(** Insert the option before END. *)
Definition insert_relay_info (opt circuit remote : list Z) : outcome (option (list Z)) :=
  let clen := Z.of_nat (length circuit) in
  let rlen := Z.of_nat (length remote) in
  let! i := find_end scan_fuel opt 0 in
  if DHCP_MAX_OPTIONS_SIZE <=? i then Ok None else
  let opt82_len := 2 + clen + 2 + rlen in
  let total_len := 2 + opt82_len in
  if DHCP_MAX_OPTIONS_SIZE <? i + total_len + 1 then Ok None else
  let! opt := store opt i [DHCP_OPT_RELAY_AGENT; u8 opt82_len] in
  let! opt := store opt (i + 2) [DHCP_RAI_CIRCUIT_ID; u8 clen] in
  let! opt := store opt (i + 4) circuit in
  let! opt := store opt (i + 4 + clen) [DHCP_RAI_REMOTE_ID; u8 rlen] in
  let! opt := store opt (i + 6 + clen) remote in
  let! opt := store opt (i + 6 + clen + rlen) [DHCP_OPT_END] in
  Ok (Some opt).

Definition dhcp_relay_add_option82 (r : dhcp_relay) (pkt : dhcp_packet) (index : Z) : outcome (Z * dhcp_relay * dhcp_packet) :=
  let! has := dhcp_has_option82 pkt in
  if (has : bool) && negb (replace_option82 (rl_config r)) then Ok (0, r, pkt) else
  let! pkt := if (has : bool) then let! (_, pkt) := dhcp_option_strip_relay_info pkt in Ok pkt else Ok pkt in
  let! circuit := build_circuit_id r index 64 in
  match circuit with
  | None => Ok (-1, r, pkt)
  | Some circuit =>
    let! remote := build_remote_id r 64 in
    match remote with
    | None => Ok (-1, r, pkt)
    | Some remote =>
      let! o := insert_relay_info (options pkt) circuit remote in
      match o with
      | None => Ok (-1, r, pkt)
      | Some opt => Ok (0, on_stats count_added r, set_options opt pkt)
      end
    end
  end.

Definition dhcp_relay_strip_option82 (r : dhcp_relay) (pkt : dhcp_packet) : outcome (Z * dhcp_relay * dhcp_packet) :=
  let! (ret, pkt) := dhcp_option_strip_relay_info pkt in
  Ok (ret, if ret =? 0 then on_stats count_stripped r else r, pkt).

(** ** Packets *)

Definition find_interface_by_index (r : dhcp_relay) (index : Z) : option nat := index_of (fun i => ifindex i =? index) (iface_list r).
Definition find_interface_by_giaddr (r : dhcp_relay) (gi : Z) : option nat := index_of (fun i => if_giaddr i =? gi) (iface_list r).

(** The interface at [i] sent a packet. *)
Definition count_tx (i : nat) (r : dhcp_relay) : dhcp_relay :=
  with_ifaces (alter (fun x => mkIface (if_name x) (ifindex x) (if_giaddr x) (if_enabled x) (rx_packets x) (u64 (tx_packets x + 1))) i (ifaces r)) (num_ifaces r) r.

Definition send (pk : relay_packet) (r : dhcp_relay) : Z * dhcp_relay := (ret pk, with_rl_sent (rl_sent r ++ [pk]) r).

(** To the servers, in order; the number of successes. *)
Fixpoint send_all (pkt : dhcp_packet) (len : Z) (servers : list Z) (n : Z) (r : dhcp_relay) : Z * dhcp_relay :=
  match servers with
  | [] => (n, r)
  | ip :: servers =>
    let '(x, r) := send (mkRelayed pkt len ip DHCP_SERVER_PORT 0) r in
    send_all pkt len servers (if x =? 0 then n + 1 else n) r
  end.

Definition dhcp_relay_process_client_packet (r : dhcp_relay) (pkt : dhcp_packet) (pkt_len index : Z) : outcome (Z * dhcp_relay * dhcp_packet) :=
  if negb (enabled r) then Ok (-1, r, pkt) else
  if num_servers (rl_config r) =? 0 then Ok (-1, on_stats count_no_server r, pkt) else
  if max_hops (rl_config r) <=? hops pkt then Ok (-1, on_stats count_max_hops r, pkt) else
  match find_interface_by_index r index with
  | None => Ok (-1, r, pkt)
  | Some i =>
    let! iface := of_option (ifaces r !! i) in
    if negb (if_enabled iface) then Ok (-1, r, pkt) else
    let pkt := set_hops (u8 (hops pkt + 1)) pkt in
    let pkt := if giaddr pkt =? 0 then set_giaddr (if_giaddr iface) pkt else pkt in
    let! (_, r, pkt) := if insert_option82 (rl_config r) then dhcp_relay_add_option82 r pkt index else Ok (0, r, pkt) in
    if negb (rl_send_fn r) then Ok (-1, r, pkt) else
    let! servers := server_list r in
    let '(sent, r) := send_all pkt pkt_len servers 0 r in
    if 0 <? sent then
      let! _ := dhcp_get_msg_type pkt in
      Ok (0, count_tx i (on_stats count_forwarded r), pkt)
    else Ok (-1, r, pkt)
  end.

Definition dhcp_relay_process_server_packet (r : dhcp_relay) (pkt : dhcp_packet) (pkt_len : Z) : outcome (Z * dhcp_relay * dhcp_packet) :=
  if negb (enabled r) then Ok (-1, r, pkt) else
  if giaddr pkt =? 0 then Ok (-1, on_stats count_bad_giaddr r, pkt) else
  match find_interface_by_giaddr r (giaddr pkt) with
  | None => Ok (-1, on_stats count_bad_giaddr r, pkt)
  | Some i =>
    let! iface := of_option (ifaces r !! i) in
    let! has := dhcp_has_option82 pkt in
    let! (_, r, pkt) := if (has : bool) then dhcp_relay_strip_option82 r pkt else Ok (0, r, pkt) in
    let pkt := set_giaddr 0 pkt in
    if negb (rl_send_fn r) then Ok (-1, r, pkt) else
    let dst := if negb (Z.land (ntohs (flags pkt)) DHCP_FLAG_BROADCAST =? 0) || (yiaddr pkt =? 0) then INADDR_BROADCAST else yiaddr pkt in
    let '(x, r) := send (mkRelayed pkt pkt_len dst DHCP_CLIENT_PORT (ifindex iface)) r in
    if x =? 0 then
      let! _ := dhcp_get_msg_type pkt in
      Ok (0, count_tx i (on_stats count_relayed r), pkt)
    else Ok (-1, r, pkt)
  end.
End relay.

- WHAT IS NEEDED
If a line of the entries contains "bool", it counts; say how many such lines there are and give only the number.

- EXERCISE RESULT
3